Lemma sum_squares_fin (rs : list R) :
  sum_squares (map Fin rs) = Fin (Spec.Rsum (map (fun x => x * x) rs)).
Proof.
  unfold sum_squares, Arr.reduce. rewrite sum_squares_from. f_equal; lra.
Qed.

Lemma skipn_cons_nth {A : Type} (k : nat) (l r : list A) (x d : A) :
  skipn k l = x :: r -> nth k l d = x /\ skipn (S k) l = r.
Proof.
  revert l. induction k as [|k IH]; intros [|y l] H; cbn in *;
    try discriminate.
  - inversion H; auto.
  - apply IH; assumption.
Qed.

Lemma skipn_cons_lt {A : Type} (k : nat) (l r : list A) (x : A) :
  skipn k l = x :: r -> (k < List.length l)%nat.
Proof.
  revert l. induction k as [|k IH]; intros [|y l] H; cbn in *;
    try discriminate; try lia.
  apply IH in H. lia.
Qed.

(** The log returns of positive prices are the real logarithms of the
    quotients of consecutive prices. *)
Lemma log_returns_from_fin (all : list R) :
  Forall (fun p => 0 < p) all ->
  forall (rest : list R) (k : nat) (prev : R),
    skipn k all = prev :: rest ->
    Arr.mapi_from
      (fun price i => Math_log (price [/] Arr.get (map Fin all) i))
      k (map Fin rest)
    = map Fin (Spec.log_returns_from prev rest).
Proof.
  intros Hpos rest.
  induction rest as [|p rest IH]; intros k prev Hk; cbn [map Arr.mapi_from].
  - reflexivity.
  - destruct (skipn_cons_nth k all (p :: rest) prev 0 Hk) as [Hprev Hrest].
    pose proof (skipn_cons_lt _ _ _ _ Hk) as Hlt.
    pose proof (skipn_cons_lt _ _ _ _ Hrest) as Hlt'.
    destruct (skipn_cons_nth (S k) all rest p 0 Hrest) as [Hp _].
    rewrite Forall_forall in Hpos.
    assert (Hprev_pos : 0 < prev).
    { rewrite <- Hprev. apply Hpos, nth_In; assumption. }
    assert (Hp_pos : 0 < p).
    { rewrite <- Hp. apply Hpos, nth_In; assumption. }
    cbn [Spec.log_returns_from map]. f_equal.
    + unfold Arr.get.
      rewrite (nth_indep _ NaN (Fin 0)) by (rewrite length_map; assumption).
      rewrite map_nth, Hprev.
      rewrite div_fin by lra.
      apply log_fin. apply Rdiv_lt_0_compat; assumption.
    + apply IH. assumption.
Qed.

Lemma log_returns_fin (p0 : R) (rest : list R) :
  Forall (fun p => 0 < p) (p0 :: rest) ->
  log_returns (map Fin (p0 :: rest))
  = map Fin (Spec.log_returns (p0 :: rest)).
Proof.
  intros Hpos. unfold log_returns, Arr.mapi, Arr.slice_from.
  cbn [map skipn Spec.log_returns].
  change (Fin p0 :: map Fin rest) with (map Fin (p0 :: rest)).
  apply log_returns_from_fin; [assumption | reflexivity].
Qed.

Lemma log_returns_from_length (prev : R) (rest : list R) :
  List.length (Spec.log_returns_from prev rest) = List.length rest.
Proof.
  revert prev. induction rest as [|p rest IH]; intros prev; cbn; auto.
Qed.

(** The square root under [calculateVolatility] and under [stdDev] of
    [calculatePriceTargets]: the root mean square of the log returns. *)
Lemma rms_of_log_returns (ps : list R) :
  Forall (fun p => 0 < p) ps -> (2 <= List.length ps)%nat ->
  Math_sqrt (sum_squares (log_returns (map Fin ps))
             [/] of_nat (List.length (log_returns (map Fin ps))))
  = Fin (Spec.root_mean_square (Spec.log_returns ps)).
Proof.
  intros Hpos Hlen.
  destruct ps as [|p0 rest]; [cbn in Hlen; lia |].
  rewrite log_returns_fin by assumption.
  rewrite sum_squares_fin, length_map.
  cbn [Spec.log_returns]. rewrite log_returns_from_length.
  assert (Hn : 0 < INR (List.length rest)).
  { apply lt_0_INR. cbn in Hlen. lia. }
  unfold of_nat. rewrite div_fin by lra.
  rewrite sqrt_fin.
  - unfold Spec.root_mean_square. rewrite log_returns_from_length.
    reflexivity.
  - pose proof (Rsum_squares_nonneg (Spec.log_returns_from p0 rest)).
    apply Rmult_le_pos; [assumption |].
    apply Rlt_le, Rinv_0_lt_compat; assumption.
Qed.

Lemma sqrt_365_fin : Math_sqrt (Fin 365) = Fin (sqrt 365).
Proof. apply sqrt_fin; lra. Qed.

Lemma volatility_is_rms (ps : list R) :
  Forall (fun p => 0 < p) ps -> (2 <= List.length ps)%nat ->
  calculateVolatility (map Fin ps)
  = Fin (Spec.root_mean_square (Spec.log_returns ps) * sqrt 365 * 100).
Proof.
  intros Hpos Hlen. unfold calculateVolatility.
  rewrite rms_of_log_returns by assumption.
  rewrite sqrt_365_fin. reflexivity.
Qed.

(** Sum of squared deviations about any centre [m]. *)
Lemma Rsum_deviations (xs : list R) (m : R) :
  Spec.Rsum (map (fun x => (x - m) * (x - m)) xs)
  = Spec.Rsum (map (fun x => x * x) xs) - 2 * m * Spec.Rsum xs
    + INR (List.length xs) * m * m.
Proof.
  induction xs as [|x xs IH].
  - cbn. lra.
  - cbn [map Spec.Rsum fold_right List.length] in *.
    rewrite S_INR. unfold Spec.Rsum in IH. rewrite IH. ring.
Qed.

(** The mean square is the variance plus the squared mean. *)
Lemma mean_square_decomposition (xs : list R) :
  xs <> [] ->
  Spec.Rsum (map (fun x => x * x) xs) / INR (List.length xs)
  = Spec.variance 0 xs + Spec.mean xs * Spec.mean xs.
Proof.
  intros Hne.
  assert (Hn : INR (List.length xs) <> 0).
  { apply not_0_INR. destruct xs; [contradiction | discriminate]. }
  unfold Spec.variance. rewrite Nat.sub_0_r.
  rewrite Rsum_deviations. unfold Spec.mean. field. assumption.
Qed.

(** C4, as stated, fails on prices 1, 2, 4: both log returns are [ln 2],
    their standard deviation (population or sample) is 0, and the value
    computed is positive. *)
Lemma C4_not_standard_deviation :
  calculateVolatility [Fin 1; Fin 2; Fin 4]
  <> Fin (Spec.annualized_volatility 0 [1; 2; 4])
  /\ calculateVolatility [Fin 1; Fin 2; Fin 4]
     <> Fin (Spec.annualized_volatility 1 [1; 2; 4]).
Proof.
  assert (Hv : calculateVolatility [Fin 1; Fin 2; Fin 4]
               = Fin (ln 2 * sqrt 365 * 100)).
  { change [Fin 1; Fin 2; Fin 4] with (map Fin [1; 2; 4]).
    rewrite volatility_is_rms.
    - unfold Spec.root_mean_square. cbn.
      replace (2 / 1) with 2 by lra. replace (4 / 2) with 2 by lra.
      replace ((ln 2 * ln 2 + (ln 2 * ln 2 + 0)) / (1 + 1))
        with (ln 2 * ln 2) by lra.
      rewrite sqrt_square; [reflexivity |].
      pose proof ln_lt_2. lra.
    - repeat constructor; lra.
    - cbn; lia. }
  assert (Hs : forall ddof, Spec.annualized_volatility ddof [1; 2; 4] = 0).
  { intros ddof.
    unfold Spec.annualized_volatility, Spec.standard_deviation,
      Spec.variance, Spec.mean.
    cbn [Spec.log_returns Spec.log_returns_from map Spec.Rsum fold_right
         List.length].
    replace (2 / 1) with 2 by lra. replace (4 / 2) with 2 by lra.
    replace (INR 2) with 2 by (cbn; lra).
    replace ((ln 2 + (ln 2 + 0)) / 2) with (ln 2) by lra.
    replace ((ln 2 - ln 2) * (ln 2 - ln 2)
             + ((ln 2 - ln 2) * (ln 2 - ln 2) + 0)) with 0 by lra.
    unfold Rdiv. rewrite !Rmult_0_l, sqrt_0. lra. }
  assert (Hpos : 0 < ln 2 * sqrt 365 * 100).
  { pose proof ln_lt_2. assert (0 < sqrt 365) by (apply sqrt_lt_R0; lra).
    apply Rmult_lt_0_compat; [apply Rmult_lt_0_compat |]; lra. }
  rewrite Hv, !Hs.
  split; intros H; inversion H; lra.
Qed.

(** C4 (amended): for every series of at least two positive prices,
    [calculateVolatility] is the root mean square of the log returns (the
    square root of the mean of their squares) times [sqrt 365] times 100;
    the mean square is the variance plus the squared mean, so the value is
    the standard deviation taken about zero, not about the mean of the
    returns. *)
Theorem C4_volatility_is_rms_of_log_returns (ps : list R) :
  Forall (fun p => 0 < p) ps -> (2 <= List.length ps)%nat ->
  let rs := Spec.log_returns ps in
  calculateVolatility (map Fin ps)
  = Fin (Spec.root_mean_square rs * sqrt 365 * 100)
  /\ Spec.root_mean_square rs
     = sqrt (Spec.variance 0 rs + Spec.mean rs * Spec.mean rs).
Proof.
  intros Hpos Hlen rs. split.
  - apply volatility_is_rms; assumption.
  - unfold Spec.root_mean_square. f_equal.
    apply mean_square_decomposition.
    unfold rs. destruct ps as [|p0 [|p1 rest]]; cbn in Hlen; try lia.
    discriminate.
Qed.

Lemma C4_volatility_is_rms_of_log_returns_witness :
  let rs := Spec.log_returns [1; 2; 4] in
  calculateVolatility (map Fin [1; 2; 4])
  = Fin (Spec.root_mean_square rs * sqrt 365 * 100)
  /\ Spec.root_mean_square rs
     = sqrt (Spec.variance 0 rs + Spec.mean rs * Spec.mean rs).
Proof.
  apply (C4_volatility_is_rms_of_log_returns [1; 2; 4]).
  - repeat constructor; lra.
  - cbn; lia.
Defined.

Work instruction: Once you reach the line containing "Forall (fun p => 0 < p) (p0 :: rest) ->", include it and stop; until then, reproduce each line of the listing from its start exactly.

Response box:
Lemma sum_squares_fin (rs : list R) :
  sum_squares (map Fin rs) = Fin (Spec.Rsum (map (fun x => x * x) rs)).
Proof.
  unfold sum_squares, Arr.reduce. rewrite sum_squares_from. f_equal; lra.
Qed.

Lemma skipn_cons_nth {A : Type} (k : nat) (l r : list A) (x d : A) :
  skipn k l = x :: r -> nth k l d = x /\ skipn (S k) l = r.
Proof.
  revert l. induction k as [|k IH]; intros [|y l] H; cbn in *;
    try discriminate.
  - inversion H; auto.
  - apply IH; assumption.
Qed.

Lemma skipn_cons_lt {A : Type} (k : nat) (l r : list A) (x : A) :
  skipn k l = x :: r -> (k < List.length l)%nat.
Proof.
  revert l. induction k as [|k IH]; intros [|y l] H; cbn in *;
    try discriminate; try lia.
  apply IH in H. lia.
Qed.

(** The log returns of positive prices are the real logarithms of the
    quotients of consecutive prices. *)
Lemma log_returns_from_fin (all : list R) :
  Forall (fun p => 0 < p) all ->
  forall (rest : list R) (k : nat) (prev : R),
    skipn k all = prev :: rest ->
    Arr.mapi_from
      (fun price i => Math_log (price [/] Arr.get (map Fin all) i))
      k (map Fin rest)
    = map Fin (Spec.log_returns_from prev rest).
Proof.
  intros Hpos rest.
  induction rest as [|p rest IH]; intros k prev Hk; cbn [map Arr.mapi_from].
  - reflexivity.
  - destruct (skipn_cons_nth k all (p :: rest) prev 0 Hk) as [Hprev Hrest].
    pose proof (skipn_cons_lt _ _ _ _ Hk) as Hlt.
    pose proof (skipn_cons_lt _ _ _ _ Hrest) as Hlt'.
    destruct (skipn_cons_nth (S k) all rest p 0 Hrest) as [Hp _].
    rewrite Forall_forall in Hpos.
    assert (Hprev_pos : 0 < prev).
    { rewrite <- Hprev. apply Hpos, nth_In; assumption. }
    assert (Hp_pos : 0 < p).
    { rewrite <- Hp. apply Hpos, nth_In; assumption. }
    cbn [Spec.log_returns_from map]. f_equal.
    + unfold Arr.get.
      rewrite (nth_indep _ NaN (Fin 0)) by (rewrite length_map; assumption).
      rewrite map_nth, Hprev.
      rewrite div_fin by lra.
      apply log_fin. apply Rdiv_lt_0_compat; assumption.
    + apply IH. assumption.
Qed.

Lemma log_returns_fin (p0 : R) (rest : list R) :
  Forall (fun p => 0 < p) (p0 :: rest) ->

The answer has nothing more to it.